• **WHAT THE EXERCISE ASKS**
Your response should contain each line of the data that includes "eexists".

━━━

(** Opening a file: it is skipped, or its content is handed to a goroutine. *)

Lemma skipFile_runs b0 k (w : world S C) (Q : bool -> world S C -> Prop) : b_consumable b0 = true ->
  (forall c', objects c' = objects (w_consumable w) ->
     Q (IsGeneratedFile k || (b_SkipOnError b0 && negb (bool_decide (is_Some (objects (w_consumable w) !! k))))) (mkWorld (w_stores w) c')) ->
  runs (skipFile b0 k) w Q.
Proof.
  intros Hb HQ. unfold skipFile. apply runs_bind, runs_attempt, runs_consumable; [done|]. apply runs_Has. intros c' Ho.
  apply runs_ret. by apply HQ.
Qed.

Lemma openFile_runs b0 i k (u : uploading S C F) : b_consumable b0 = true -> uploadable b0 (objects (w_consumable (up_world u))) k ->
  runs (openFile b0 (i, k)) u (fun o u' => exists c', objects c' = objects (w_consumable (up_world u)) /\
    u' = mkUploading (mkWorld (w_stores (up_world u)) c') (up_fs u) (up_bundle u) (up_fileList u) /\
    match o with
    | None => uploaded (objects (w_consumable (up_world u))) [k] = []
    | Some j => exists c, j = (i, k, c) /\ objects (w_consumable (up_world u)) !! k = Some c /\ IsGeneratedFile k = false
    end).
Proof.
  intros Hb Hk. unfold openFile. apply runs_bind, runs_in_world, skipFile_runs; [done|]. intros c1 Hc1. set (con := objects (w_consumable (up_world u))) in *.
  unfold uploaded. rewrite filter_cons, filter_nil. destruct (IsGeneratedFile k) eqn:Hg; cbn [orb].
  { apply runs_ret. exists c1. rewrite decide_False by (intros [? _]; done). done. }
  destruct (con !! k) as [c|] eqn:Hc; cycle 1.
  { destruct Hk as [?|[Hk|[? ?]]]; [congruence| |congruence]. rewrite Hk, bool_decide_false by (by intros [? ?]). cbn [andb negb].
    apply runs_ret. exists c1. rewrite decide_False; [done|]. intros [_ [? ?]]. done. }
  rewrite bool_decide_true by done. rewrite andb_false_r.
  apply runs_bind, runs_attempt, runs_in_world, runs_consumable; [done|]. apply (runs_Get k c); [cbn; by rewrite Hc1|].
  intros c2 Hc2. apply runs_ret. exists c2. cbn in Hc2. split_and!; [by rewrite Hc2|done|by exists c].
Qed.

Section run.
Variables (n : nat) (b0 : Bundle) (w0 : world S C) (d : CafsFs.defaultFs) (files : list string).
Hypothesis n_pos : 0 < n.
Hypothesis b0_context : b_context b0 = true.
Hypothesis b0_consumable : b_consumable b0 = true.

Abbreviation con := (objects (w_consumable w0)).
Abbreviation L := (CafsFs.leafSize d).

Hypothesis contents_ok : forall k c, con !! k = Some c -> IsGeneratedFile k = false -> fs_contents L c.
Hypothesis few_files : (Z.of_nat (length files) + 1 < 2 ^ 64)%Z.

Definition job_name (j : nat * string * bytes) : string := j.1.2.

Definition job_ok (j : nat * string * bytes) : Prop := con !! job_name j = Some j.2 /\ fs_contents L j.2.

Definition uploading_ok (todo : list (nat * string)) (running : list (nat * string * bytes)) (u : uploading S C F) : Prop :=
  exists es,
    indexed n b0 (w_stores w0) (w_stores (up_world u)) (up_bundle u) (up_fileList u) es /\
    objects (w_consumable (up_world u)) = con /\ fs_ok (up_fs u) /\ fs_conf (up_fs u) = d /\
    Forall (archived L con (fs_backend (up_fs u))) es /\
    (forall L' k c, holds L' (Blob (w_stores w0)) k c -> holds L' (fs_backend (up_fs u)) k c) /\
    Forall job_ok running /\ Forall (uploadable b0 con) todo.*2 /\
    (NameWithPath <$> es) ++ (job_name <$> running) ++ uploaded con todo.*2 ≡ₚ uploaded con files.

Lemma uploaded_cons (k : string) ks : uploaded con (k :: ks) = uploaded con [k] ++ uploaded con ks.
Proof. unfold uploaded. by rewrite <- filter_app. Qed.

Lemma openFile_ok t todo running u : uploading_ok (t :: todo) running u ->
  exists o u', openFile b0 t u = (Ok o, u') /\ uploading_ok todo (running ++ option_list o) u'.
Proof.
  destruct t as [i k]. intros (es & Hix & Hcon & Hfs & Hcf & Har & Hh & Hrun & Htodo & Hperm).
  cbn [fmap list_fmap snd] in Htodo, Hperm. apply Forall_cons in Htodo as [Hk Htodo]. rewrite uploaded_cons in Hperm.
  destruct (openFile_runs b0 i k u b0_consumable) as (o & u' & E & c' & Hc' & -> & Ho); [by rewrite Hcon|]. exists o. eexists. split; [exact E|].
  rewrite Hcon in Hc', Ho. exists es. cbn [up_world up_fs up_bundle up_fileList w_stores w_consumable].
  refine (conj Hix (conj Hc' (conj Hfs (conj Hcf (conj Har (conj Hh (conj _ (conj Htodo _)))))))); destruct o as [j|]; cbn [option_list].
  - destruct Ho as (c & -> & Hc & Hg). apply Forall_app. split; [done|]. apply Forall_singleton. split; [done|]. by eapply contents_ok.
  - by rewrite app_nil_r.
  - destruct Ho as (c & -> & Hc & Hg). rewrite <- Hperm, fmap_app, <- app_assoc. unfold uploaded at 2. rewrite filter_cons, filter_nil, decide_True by (split; [done|by eexists]). done.
  - rewrite Ho in Hperm. by rewrite app_nil_r.
Qed.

━━━

• **ANSWER**
  destruct (openFile_runs b0 i k u b0_consumable) as (o & u' & E & c' & Hc' & -> & Ho); [by rewrite Hcon|]. exists o. eexists. split; [exact E|].
  - destruct Ho as (c & -> & Hc & Hg). rewrite <- Hperm, fmap_app, <- app_assoc. unfold uploaded at 2. rewrite filter_cons, filter_nil, decide_True by (split; [done|by eexists]). done.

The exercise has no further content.